Enjoy the comfort of reliable hosting, auto-scaling, and auto-updates as long as everything is fine, but have a way to move quickly in the case of an emergency.
Good examples of such products are Discourse, GitLab, Plausible, and various database-as-a-service providers.
There’re partially open services with the core functionality available and bells’n’whistles locked. This alternative is worse, but viable enough if you can agree to lose the extras someday, in theory. Odoo and GitHub follow such a model, for example.
Stay away from completely proprietary solutions
Even if you can take your data away, what would you do with it when the service is stopped? If you build your business around a thing you cannot manage, can it grow and stay healthy for ten years? 20? 30? You’re too vulnerable to the decisions of a small group of people, and people change their minds.

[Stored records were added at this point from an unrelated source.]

(** Lines 230-284 up to the node (line 266), run: the heap it leaves,
    before the Weex branch. *)
Lemma run_createComponent_node_tail c props af d ctx ch tag h t D O :
  datas h !! d = Some D →
  options (fn_props h c) = Some O →
  ∃ l h' n dn,
    createComponent_node C c props af d ctx ch tag (h, t)
    = (if WEEX C then
         recyclable ← gets (isRecyclableComponent C l);
         if recyclable : bool then
           ext (EvRecycle l) (renderRecyclableComponentTemplate C l)
         else mret (VVNode l)
       else mret (VVNode l)) (h', t ++ [EvNewVNode l])
    ∧ vnodes h !! l = None
    ∧ vnodes h' !! l = Some n
    ∧ n = {| vtag :=
               VStr ("vue-component-" +:+ ToString C (cid (fn_props h c)) +:+
                     (if truthy (or_val (name O) tag)
                      then "-" +:+ ToString C (or_val (name O) tag)
                      else EmptyString));
             data := Some dn; vchildren := VUndef; text := VUndef;
             elm := VUndef; context := Some ctx;
             componentOptions :=
               Some {| Ctor := VFun c; propsData := props; listeners := on D;
                       tag := tag; children := ch |};
             componentInstance := None; asyncFactory := af |}
    ∧ datas h' !! dn = Some (node_bag O D)
    ∧ (if isTrue (abstract O)
       then datas h !! dn = None ∧ datas h' !! d = Some (set_on (nativeOn D) D)
       else dn = d)
    ∧ (∀ j, j ≠ l → vnodes h' !! j = vnodes h !! j)
    ∧ (∀ j, j ≠ d → j ≠ dn → datas h' !! j = datas h !! j)
    ∧ comps h' = comps h ∧ fns h' = fns h
    ∧ activeInstance h' = activeInstance h ∧ world h' = world h.
Proof.
  intros Hd HO. unfold createComponent_node.
  do 3 mstep. rewrite fn_props_with_datas, HO. mstep.
  set (h1 := with_datas (alter (λ d0, set_on (nativeOn d0) d0) d) h).
  assert (Hd1 : datas h1 !! d = Some (set_on (nativeOn D) D)).
  { unfold h1. cbn [datas with_datas]. rewrite lookup_alter_eq, Hd. reflexivity. }
  unfold node_bag. destruct (isTrue (abstract O)) eqn:Habs.
  - set (dn := fresh (dom (datas h1))).
    set (h2 := with_datas (<[dn := empty_data]>) h1).
    set (bag := if truthy (slot D) then set_slot (slot D) empty_data
                else empty_data).
    set (h3 := if truthy (slot D)
               then with_datas (alter (set_slot (slot D)) dn) h2 else h2).
    assert (Hne : dn ≠ d) by exact (fresh_data_ne _ _ _ Hd1).
    assert (Hfresh : datas h !! dn = None).
    { destruct (datas h !! dn) as [x|] eqn:Hx; [|reflexivity]. exfalso.
      apply (is_fresh (dom (datas h1))). fold dn. apply elem_of_dom.
      unfold h1. cbn [datas with_datas]. rewrite lookup_alter_ne by congruence.
      rewrite Hx. eauto. }
    assert (Hdn : datas h3 !! dn = Some bag).
    { unfold h3, bag, h2. destruct (truthy (slot D)); cbn [datas with_datas].
      - rewrite lookup_alter_eq, lookup_insert_eq. reflexivity.
      - apply lookup_insert_eq. }
    lazymatch goal with
    | |- ∃ _ _ _ _, (?m ≫= _) _ = _ ∧ _ =>
        assert (Hblock : m (h1, t) = Some (dn, (h3, t)))
    end.
    { do 2 mstep. fold dn h2. cbn [slot set_on].
      unfold h3. destruct (truthy (slot D)); reflexivity. }
    rewrite (run_bind_Some _ _ _ _ _ Hblock).
    do 2 mstep. rewrite fn_props_with_datas.
    replace (fn_props h3 c) with (fn_props h c)
      by (unfold h3; destruct (truthy (slot D)); reflexivity).
    rewrite HO. do 2 mstep.
    eexists _, _, _, dn. split; [reflexivity|].
    assert (Hvn : vnodes h3 = vnodes h)
      by (unfold h3; destruct (truthy (slot D)); reflexivity).
    cbn [vnodes datas comps fns activeInstance world with_vnodes with_datas].
    rewrite Hvn.
    split; [apply (not_elem_of_dom (D := gset loc)), is_fresh|].
    split; [apply lookup_insert_eq|].
    split; [reflexivity|].
    split; [rewrite lookup_alter_eq, Hdn; unfold bag;
            destruct (truthy (slot D)); reflexivity|].
    split; [split; [exact Hfresh|]|].
    { rewrite lookup_alter_ne by exact Hne.
      unfold h3, h2. destruct (truthy (slot D)); cbn [datas with_datas].
      - rewrite lookup_alter_ne, lookup_insert_ne by exact Hne. exact Hd1.
      - rewrite lookup_insert_ne by exact Hne. exact Hd1. }
    split; [intros j Hj; apply lookup_insert_ne; congruence|].
    split.
    { intros j Hjd Hjn. rewrite lookup_alter_ne by congruence.
      unfold h3, h2, h1. destruct (truthy (slot D)); cbn [datas with_datas].
      - rewrite lookup_alter_ne, lookup_insert_ne, lookup_alter_ne by congruence.
        reflexivity.
      - rewrite lookup_insert_ne, lookup_alter_ne by congruence. reflexivity. }
    unfold h3, h2, h1. destruct (truthy (slot D)); repeat split; reflexivity.
  - do 3 mstep. rewrite fn_props_with_datas.
    change (fn_props h1 c) with (fn_props h c). rewrite HO. do 2 mstep.
    eexists _, _, _, d. split; [reflexivity|].
    cbn [vnodes datas comps fns activeInstance world with_vnodes with_datas].
    split; [apply (not_elem_of_dom (D := gset loc)), is_fresh|].
    split; [apply lookup_insert_eq|].
    split; [reflexivity|].
    split; [rewrite lookup_alter_eq; fold (datas h1); rewrite Hd1; reflexivity|].
    split; [reflexivity|].
    split; [intros j Hj; apply lookup_insert_ne; congruence|].
    split; [intros j Hjd _; unfold h1; cbn [datas with_datas];
            rewrite !lookup_alter_ne by congruence; reflexivity|].
    repeat split; reflexivity.
Qed.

SAP, MS Dynamics? No, thank you. Google Firebase? Nope. Shopify on the scale? No! App Store and Google Play? Huh, no choice; we need more independent stores and distribution channels, though.
In many cases, an open-source alternative does exist. I’d prefer a free alternative with inferior functionality over a vendor-locked solution with no access. If you insure, ask yourself again: “What will your business do once the service provider disappears in a moment?”.
Prefer standard protocols and interfaces
It’s OK to employ a proprietary SaaS if all you need from it is to serve a well-known protocol. For example, if you need to send e-mails, it is OK to go ahead with SendGrid because it offers the vendor-neutral SMTP gateway. In case of failure, you can easily switch to another proprietary provider offering SMTP. Just don’t rely on the proprietary API where possible.
The same for things like S3 storage, managed Kubernetes cluster, Docker container registry, and so on. It is OK to use any cloud platform as long as you don’t get tied by their intrinsic features and APIs.
Take care of dependencies
Pin versions; use lock files. Do not add a dependency if all you need is a 20-line function you can audit and vendor to your codebase. Read changelogs when you update dependencies; read Hackernews to know the threats.
Final thoughts
We’ve done some workarounds and arranged kludges here and there. Does it form a solid basis for a sustainable future? Obviously, no. I’ve heard many people here really think Russian IT devs will stand up, show everyone the fist, the will, the grin, and re-build everything from scratch. So naive.
China and Iran are the examples we can think about while making some future projections. Yes, there are some projects originating there and known worldwide, but a thousand times more came from free countries.
I think we’ve lost our chance for a bright future in Russia. We were too lazy and blind to recognize the coming tragedy and throw out people in charge early. Now we see the result.
Possibly the best thing one can do is leave Russia to stop paying taxes here, lower consumption (to lower others’ profits which lowers taxes), and slow down the economy due to the lack of brain contribution. No money, no guns ☮️️ Pray for the war to stop. Glory to Ukraine.